# [Entries provided]

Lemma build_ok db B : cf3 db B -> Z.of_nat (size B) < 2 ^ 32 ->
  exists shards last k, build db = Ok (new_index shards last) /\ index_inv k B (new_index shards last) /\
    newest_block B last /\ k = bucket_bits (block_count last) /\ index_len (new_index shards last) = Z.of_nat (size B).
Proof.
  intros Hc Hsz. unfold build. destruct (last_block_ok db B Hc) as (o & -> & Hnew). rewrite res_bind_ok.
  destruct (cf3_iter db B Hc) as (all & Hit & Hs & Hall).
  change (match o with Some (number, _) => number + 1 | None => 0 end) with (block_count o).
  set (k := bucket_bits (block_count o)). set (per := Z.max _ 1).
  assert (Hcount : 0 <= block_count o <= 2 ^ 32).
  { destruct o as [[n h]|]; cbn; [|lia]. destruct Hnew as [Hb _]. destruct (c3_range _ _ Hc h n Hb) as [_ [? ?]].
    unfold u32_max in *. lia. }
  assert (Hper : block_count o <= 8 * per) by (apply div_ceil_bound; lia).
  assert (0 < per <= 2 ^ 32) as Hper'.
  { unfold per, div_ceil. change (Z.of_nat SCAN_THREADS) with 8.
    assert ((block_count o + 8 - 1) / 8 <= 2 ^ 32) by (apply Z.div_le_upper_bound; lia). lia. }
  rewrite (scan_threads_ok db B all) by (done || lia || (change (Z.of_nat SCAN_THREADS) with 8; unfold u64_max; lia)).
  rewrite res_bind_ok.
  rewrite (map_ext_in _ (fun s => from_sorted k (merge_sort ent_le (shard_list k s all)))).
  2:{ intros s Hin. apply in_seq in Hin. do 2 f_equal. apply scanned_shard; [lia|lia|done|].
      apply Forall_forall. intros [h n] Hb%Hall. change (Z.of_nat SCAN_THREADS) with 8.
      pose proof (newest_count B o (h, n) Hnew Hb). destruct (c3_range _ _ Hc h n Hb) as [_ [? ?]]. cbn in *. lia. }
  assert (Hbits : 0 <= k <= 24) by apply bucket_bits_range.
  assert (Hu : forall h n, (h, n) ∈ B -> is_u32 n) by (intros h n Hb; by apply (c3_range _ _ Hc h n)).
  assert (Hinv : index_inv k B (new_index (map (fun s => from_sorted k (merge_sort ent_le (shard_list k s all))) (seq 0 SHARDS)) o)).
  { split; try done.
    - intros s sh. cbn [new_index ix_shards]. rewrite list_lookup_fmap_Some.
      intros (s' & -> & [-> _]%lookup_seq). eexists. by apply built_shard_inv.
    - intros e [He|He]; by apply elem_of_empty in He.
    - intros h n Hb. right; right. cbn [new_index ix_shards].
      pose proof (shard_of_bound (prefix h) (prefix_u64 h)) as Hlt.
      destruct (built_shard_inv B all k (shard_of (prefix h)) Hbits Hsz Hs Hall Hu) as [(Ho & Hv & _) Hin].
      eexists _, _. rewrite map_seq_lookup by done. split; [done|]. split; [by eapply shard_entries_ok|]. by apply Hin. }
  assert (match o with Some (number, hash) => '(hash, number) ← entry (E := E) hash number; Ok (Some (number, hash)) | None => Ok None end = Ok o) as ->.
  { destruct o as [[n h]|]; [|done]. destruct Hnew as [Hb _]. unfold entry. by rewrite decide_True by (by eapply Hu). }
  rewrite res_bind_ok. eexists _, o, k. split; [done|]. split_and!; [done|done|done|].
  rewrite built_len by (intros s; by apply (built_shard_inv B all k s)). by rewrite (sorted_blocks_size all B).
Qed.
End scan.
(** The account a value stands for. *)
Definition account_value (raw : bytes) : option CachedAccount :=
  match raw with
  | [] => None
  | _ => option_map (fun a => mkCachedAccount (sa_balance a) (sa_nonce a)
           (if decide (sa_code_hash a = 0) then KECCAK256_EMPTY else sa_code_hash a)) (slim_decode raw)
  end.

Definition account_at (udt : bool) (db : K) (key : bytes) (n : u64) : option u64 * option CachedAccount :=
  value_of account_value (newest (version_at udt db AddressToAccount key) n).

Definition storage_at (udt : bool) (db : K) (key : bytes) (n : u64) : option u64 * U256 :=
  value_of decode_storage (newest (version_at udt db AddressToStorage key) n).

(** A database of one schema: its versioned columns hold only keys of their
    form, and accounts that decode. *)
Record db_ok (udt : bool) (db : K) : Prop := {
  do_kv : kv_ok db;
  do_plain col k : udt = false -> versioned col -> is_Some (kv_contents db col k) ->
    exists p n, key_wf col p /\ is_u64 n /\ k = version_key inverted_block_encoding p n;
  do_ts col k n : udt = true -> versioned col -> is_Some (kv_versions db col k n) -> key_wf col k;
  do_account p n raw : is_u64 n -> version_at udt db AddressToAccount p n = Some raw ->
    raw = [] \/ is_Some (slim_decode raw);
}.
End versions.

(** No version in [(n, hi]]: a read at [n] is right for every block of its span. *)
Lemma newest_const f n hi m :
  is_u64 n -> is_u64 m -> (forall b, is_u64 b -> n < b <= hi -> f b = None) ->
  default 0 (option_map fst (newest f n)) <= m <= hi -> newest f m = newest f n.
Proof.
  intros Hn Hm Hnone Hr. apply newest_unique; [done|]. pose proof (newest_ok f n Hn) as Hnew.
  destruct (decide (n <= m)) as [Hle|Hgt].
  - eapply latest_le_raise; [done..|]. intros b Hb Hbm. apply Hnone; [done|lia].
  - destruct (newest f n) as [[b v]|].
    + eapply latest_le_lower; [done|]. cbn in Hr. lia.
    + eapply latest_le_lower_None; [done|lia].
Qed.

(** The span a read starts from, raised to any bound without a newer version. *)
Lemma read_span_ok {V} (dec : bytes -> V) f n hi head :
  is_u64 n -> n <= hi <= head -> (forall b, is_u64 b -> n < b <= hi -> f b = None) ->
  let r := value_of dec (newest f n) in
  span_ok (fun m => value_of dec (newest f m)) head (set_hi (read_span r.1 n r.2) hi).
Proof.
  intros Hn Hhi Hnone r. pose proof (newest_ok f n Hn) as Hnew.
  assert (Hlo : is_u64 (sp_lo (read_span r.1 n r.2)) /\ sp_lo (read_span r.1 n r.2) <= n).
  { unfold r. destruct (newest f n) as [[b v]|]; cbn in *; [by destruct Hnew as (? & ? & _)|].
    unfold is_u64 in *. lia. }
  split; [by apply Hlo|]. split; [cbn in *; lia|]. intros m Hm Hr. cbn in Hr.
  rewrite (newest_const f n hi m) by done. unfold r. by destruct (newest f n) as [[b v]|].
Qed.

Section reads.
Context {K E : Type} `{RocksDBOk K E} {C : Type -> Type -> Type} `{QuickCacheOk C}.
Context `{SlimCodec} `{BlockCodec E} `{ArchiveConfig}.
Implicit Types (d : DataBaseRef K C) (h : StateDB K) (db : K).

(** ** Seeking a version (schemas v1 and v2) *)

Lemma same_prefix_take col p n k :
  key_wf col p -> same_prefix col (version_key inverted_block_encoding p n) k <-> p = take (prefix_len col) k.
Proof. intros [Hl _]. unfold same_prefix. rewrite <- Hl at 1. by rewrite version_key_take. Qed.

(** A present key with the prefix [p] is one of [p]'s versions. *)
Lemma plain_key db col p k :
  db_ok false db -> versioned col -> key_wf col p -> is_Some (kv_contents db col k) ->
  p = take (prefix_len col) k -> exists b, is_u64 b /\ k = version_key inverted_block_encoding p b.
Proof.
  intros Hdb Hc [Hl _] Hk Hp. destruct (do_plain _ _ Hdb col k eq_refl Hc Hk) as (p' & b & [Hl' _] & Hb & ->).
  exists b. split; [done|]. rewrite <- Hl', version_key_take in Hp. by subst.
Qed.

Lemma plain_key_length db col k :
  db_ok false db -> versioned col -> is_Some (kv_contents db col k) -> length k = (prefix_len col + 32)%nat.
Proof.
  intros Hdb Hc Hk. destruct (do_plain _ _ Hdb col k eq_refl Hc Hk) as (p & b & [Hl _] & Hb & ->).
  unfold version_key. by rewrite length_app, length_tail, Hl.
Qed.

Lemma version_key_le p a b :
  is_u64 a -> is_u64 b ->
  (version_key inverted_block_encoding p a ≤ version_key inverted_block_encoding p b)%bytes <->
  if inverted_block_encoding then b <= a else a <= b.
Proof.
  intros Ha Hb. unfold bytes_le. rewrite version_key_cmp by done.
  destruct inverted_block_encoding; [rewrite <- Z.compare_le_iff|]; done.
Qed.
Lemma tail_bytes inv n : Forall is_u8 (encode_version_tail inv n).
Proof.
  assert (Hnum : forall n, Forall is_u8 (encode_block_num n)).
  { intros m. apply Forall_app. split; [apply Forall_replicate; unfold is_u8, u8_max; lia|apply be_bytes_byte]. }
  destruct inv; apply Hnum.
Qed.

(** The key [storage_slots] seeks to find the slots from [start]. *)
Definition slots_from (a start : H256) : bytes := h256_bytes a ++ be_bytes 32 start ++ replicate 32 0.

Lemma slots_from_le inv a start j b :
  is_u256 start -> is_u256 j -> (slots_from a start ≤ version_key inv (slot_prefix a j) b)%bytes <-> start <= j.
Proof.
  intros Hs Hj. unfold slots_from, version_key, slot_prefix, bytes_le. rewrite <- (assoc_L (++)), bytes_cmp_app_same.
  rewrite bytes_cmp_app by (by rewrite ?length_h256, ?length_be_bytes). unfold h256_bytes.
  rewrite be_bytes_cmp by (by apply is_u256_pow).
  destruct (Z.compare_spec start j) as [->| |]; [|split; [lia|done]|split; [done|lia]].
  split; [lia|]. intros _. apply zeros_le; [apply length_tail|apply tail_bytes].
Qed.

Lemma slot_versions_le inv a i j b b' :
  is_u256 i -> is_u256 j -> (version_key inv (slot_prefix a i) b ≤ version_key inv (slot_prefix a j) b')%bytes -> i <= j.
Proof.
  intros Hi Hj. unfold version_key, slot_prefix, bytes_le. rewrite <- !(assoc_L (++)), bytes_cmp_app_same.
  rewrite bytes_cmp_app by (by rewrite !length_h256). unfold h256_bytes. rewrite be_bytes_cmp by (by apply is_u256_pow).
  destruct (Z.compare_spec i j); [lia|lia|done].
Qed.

# [What to produce]
When you repeat the lines, start with the first line of the material and end with the line that contains "[[n h]|]; cbn;", keeping both and reproducing each exactly, with nothing added.

# [Answer area]
Lemma build_ok db B : cf3 db B -> Z.of_nat (size B) < 2 ^ 32 ->
  exists shards last k, build db = Ok (new_index shards last) /\ index_inv k B (new_index shards last) /\
    newest_block B last /\ k = bucket_bits (block_count last) /\ index_len (new_index shards last) = Z.of_nat (size B).
Proof.
  intros Hc Hsz. unfold build. destruct (last_block_ok db B Hc) as (o & -> & Hnew). rewrite res_bind_ok.
  destruct (cf3_iter db B Hc) as (all & Hit & Hs & Hall).
  change (match o with Some (number, _) => number + 1 | None => 0 end) with (block_count o).
  set (k := bucket_bits (block_count o)). set (per := Z.max _ 1).
  assert (Hcount : 0 <= block_count o <= 2 ^ 32).
  { destruct o as [[n h]|]; cbn; [|lia]. destruct Hnew as [Hb _]. destruct (c3_range _ _ Hc h n Hb) as [_ [? ?]].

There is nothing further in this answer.